The best VR headsets provide a level of immersion in games and other experiences that you simply can't get elsewhere. Virtual reality gaming has evolved a lot over the past few years, and you no longer have to be hardwired to a powerful PC rig to get an impressive experience. Headset prices have also dropped over the years, including recent price cuts to two of the best VR headsets. 2023 has already been an exciting year for the virtual reality space due to the launch of the PSVR 2, which is a big step forward for console-based VR. Still, a familiar name sits atop our list of the best VR headsets: the Meta Quest 2 (formerly known as Oculus Quest 2). For those looking to enter the VR space for the first time, the Quest 2 is by far the best option. However, it's not the only good option, especially if you own a high-end gaming PC or a PS5. We've rounded up the best VR headsets in 2023.
Finding the best VR headset for you
The first thing that's important to know before buying a VR headset is that some VR games are exclusive to specific headsets. Meta and both PlayStation headsets have their own storefronts that offer unique games, unavailable to HTC, Valve, and other companies' headsets. Of course, you can still get an impressive experience with the Valve Index or HTC Vive line of headsets, especially considering the great library of VR games on Steam. Each VR headset has its advantages and unique qualities, such as high resolutions, AMOLED displays, and built-in speakers.
The Meta Quest 2 is a powerful mobile VR headset that gives you great experiences without connecting to a PC--no sensors required (though you can, if you so choose). The Valve Index requires you to connect to a PC and use sensors, but it also provides the most high-end VR experience available today. And of course, there's the PSVR 2, which has the benefit of being compatible with Sony's first-party lineup of VR games. Keep in mind the original PSVR has its own library of games separate from the PSVR 2. You cannot play original PSVR games on PSVR 2 unless the developer releases an upgraded version. Each headset has its unique features and benefits, so you'll need to decide which one is the best for you, based on your price range.

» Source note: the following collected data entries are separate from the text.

(** ** More on incorporating results *)

(** X6. [incorporateUpdaterResult] never touches the identity of the
    document (file path, arguments, project part), its revision, its editor
    flags, its dirty stamp, or its index and translation unit; it leaves
    every other document, the clock and the file system alone, and it never
    removes a watched file. *)
Theorem incorporateUpdaterResult_frame
    (this : Document.t) (l : positive) (w : World) (x : DocumentData.t)
    (result : TranslationUnitUpdateResult.t)
    (Hd : Document.d this = Some l) (Hx : heap w !! l = Some x) :
  exists w' x',
    Document.incorporateUpdaterResult this result w = Returns tt w'
    /\ heap w' !! l = Some x'
    /\ DocumentData.filePath x' = DocumentData.filePath x
    /\ DocumentData.fileArguments x' = DocumentData.fileArguments x
    /\ DocumentData.projectPart x' = DocumentData.projectPart x
    /\ DocumentData.documentRevision x' = DocumentData.documentRevision x
    /\ DocumentData.isUsedByCurrentEditor x'
       = DocumentData.isUsedByCurrentEditor x
    /\ DocumentData.isVisibleInEditor x' = DocumentData.isVisibleInEditor x
    /\ DocumentData.needsToBeReparsedChangeTimePoint x'
       = DocumentData.needsToBeReparsedChangeTimePoint x
    /\ DocumentData.index x' = DocumentData.index x
    /\ DocumentData.translationUnit x' = DocumentData.translationUnit x
    /\ (DocumentData.needsToBeReparsed x = false ->
        DocumentData.needsToBeReparsed x' = false)
    /\ (forall l', l' <> l -> heap w' !! l' = heap w !! l')
    /\ clock w' = clock w /\ ticks w' = ticks w
    /\ fileSystem w' = fileSystem w
    /\ unsavedFiles w' = unsavedFiles w
    /\ watchedFiles w ⊆ watchedFiles w'.
Proof.
  exists (mkWorld (<[l := incorporated result x]> (heap w))
            (if TranslationUnitUpdateResult.hasParseOrReparseFailed result
             then watchedFiles w
             else watchedFiles w
                  ∪ DocumentData.dependedFilePaths (incorporated result x))
            (unsavedFiles w) (fileSystem w) (clock w) (ticks w)),
    (incorporated result x).
  split; [apply (incorporateUpdaterResult_run this l w x result Hd Hx)|].
  cbn [heap clock ticks fileSystem unsavedFiles watchedFiles].
  split; [apply lookup_insert_eq|].
  assert (Hfields :
    DocumentData.filePath (incorporated result x) = DocumentData.filePath x
    /\ DocumentData.fileArguments (incorporated result x)
       = DocumentData.fileArguments x
    /\ DocumentData.projectPart (incorporated result x)
       = DocumentData.projectPart x
    /\ DocumentData.documentRevision (incorporated result x)
       = DocumentData.documentRevision x
    /\ DocumentData.isUsedByCurrentEditor (incorporated result x)
       = DocumentData.isUsedByCurrentEditor x
    /\ DocumentData.isVisibleInEditor (incorporated result x)
       = DocumentData.isVisibleInEditor x
    /\ DocumentData.needsToBeReparsedChangeTimePoint (incorporated result x)
       = DocumentData.needsToBeReparsedChangeTimePoint x
    /\ DocumentData.index (incorporated result x) = DocumentData.index x
    /\ DocumentData.translationUnit (incorporated result x)
       = DocumentData.translationUnit x
    /\ (DocumentData.needsToBeReparsed x = false ->
        DocumentData.needsToBeReparsed (incorporated result x) = false)).
  { unfold incorporated.
    destruct result as [[] [] point [] stamp deps]; cbn;
      try case_bool_decide; cbn; repeat split; auto. }
  destruct Hfields as (? & ? & ? & ? & ? & ? & ? & ? & ? & ?).
  repeat (split; [assumption|]).
  split; [intros l' Hl'; apply lookup_insert_ne; congruence|].
  repeat (split; [reflexivity|]).
  destruct (TranslationUnitUpdateResult.hasParseOrReparseFailed result);
    set_solver.
Qed.
Lemma keeps_redis_hIncrBy (k f : string) (n : Z) :
  0 < n -> keeps (redis_hIncrBy k f (inject_Z n)) (fun _ => True).
Proof.
  intros Hn w [Hr Hp]. unfold redis_hIncrBy, call, attempt, mbind, io_bind.
  rewrite num_toString_inject_Z.
  destruct (faults w) as [|[] ?]; cbn; try (by split);
    (destruct (Redis.hIncrBy _ _ _ _) as [msg|r'] eqn:Hi; cbn; [by split|]);
    (split; [split|done]); cbn; eauto using hIncrBy_positive.
Qed.

Lemma run_command_positive (c : Redis.command) (r : Redis.state) :
  positive_command c ->
  cache_quantities_positive r -> cache_quantities_positive (Redis.run_command c r).
Proof.
  destruct c; cbn; auto using hSet_positive, hDel_positive, expire_positive.
Qed.

Lemma run_commands_positive (cs : list Redis.command) (r : Redis.state) :
  Forall positive_command cs ->
  cache_quantities_positive r -> cache_quantities_positive (Redis.run_commands cs r).
Proof.
  intros H. revert r. induction H as [|c cs Hc _ IH]; intros r Hr; [done|].
  unfold Redis.run_commands in *. cbn [foldl]. apply IH. by apply run_command_positive.
Qed.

Editor's Note: Article updated on March 15, 2023
The best VR headsets in 2023
The Meta Quest 2 is the perfect combination of price and performance. As a standalone headset with no requirement for additional hardware such as a PC or console, the Meta Quest 2 offers the easiest and most convenient way to start gaming in VR. It's a nice step up from the original Quest (which was already great), and you no longer need a Facebook account to use the device. Best of all, for those looking for better performance, you can use Oculus Link to connect it to VR-capable PCs and play games like Half-Life: Alyx.
The Meta Quest 2 is equipped with a fast Qaulcom Snapdragon XR2 processor and 6GB of RAM. The fast-switch LCD displays may not be OLED, but they still look fantastic once you've adjusted the comfortable new backpack-like elastic strap and selected one of three inter-pupillary distance settings. Thanks to 1832 x 1920 pixel resolution for each lens, the picture is crisp and clear.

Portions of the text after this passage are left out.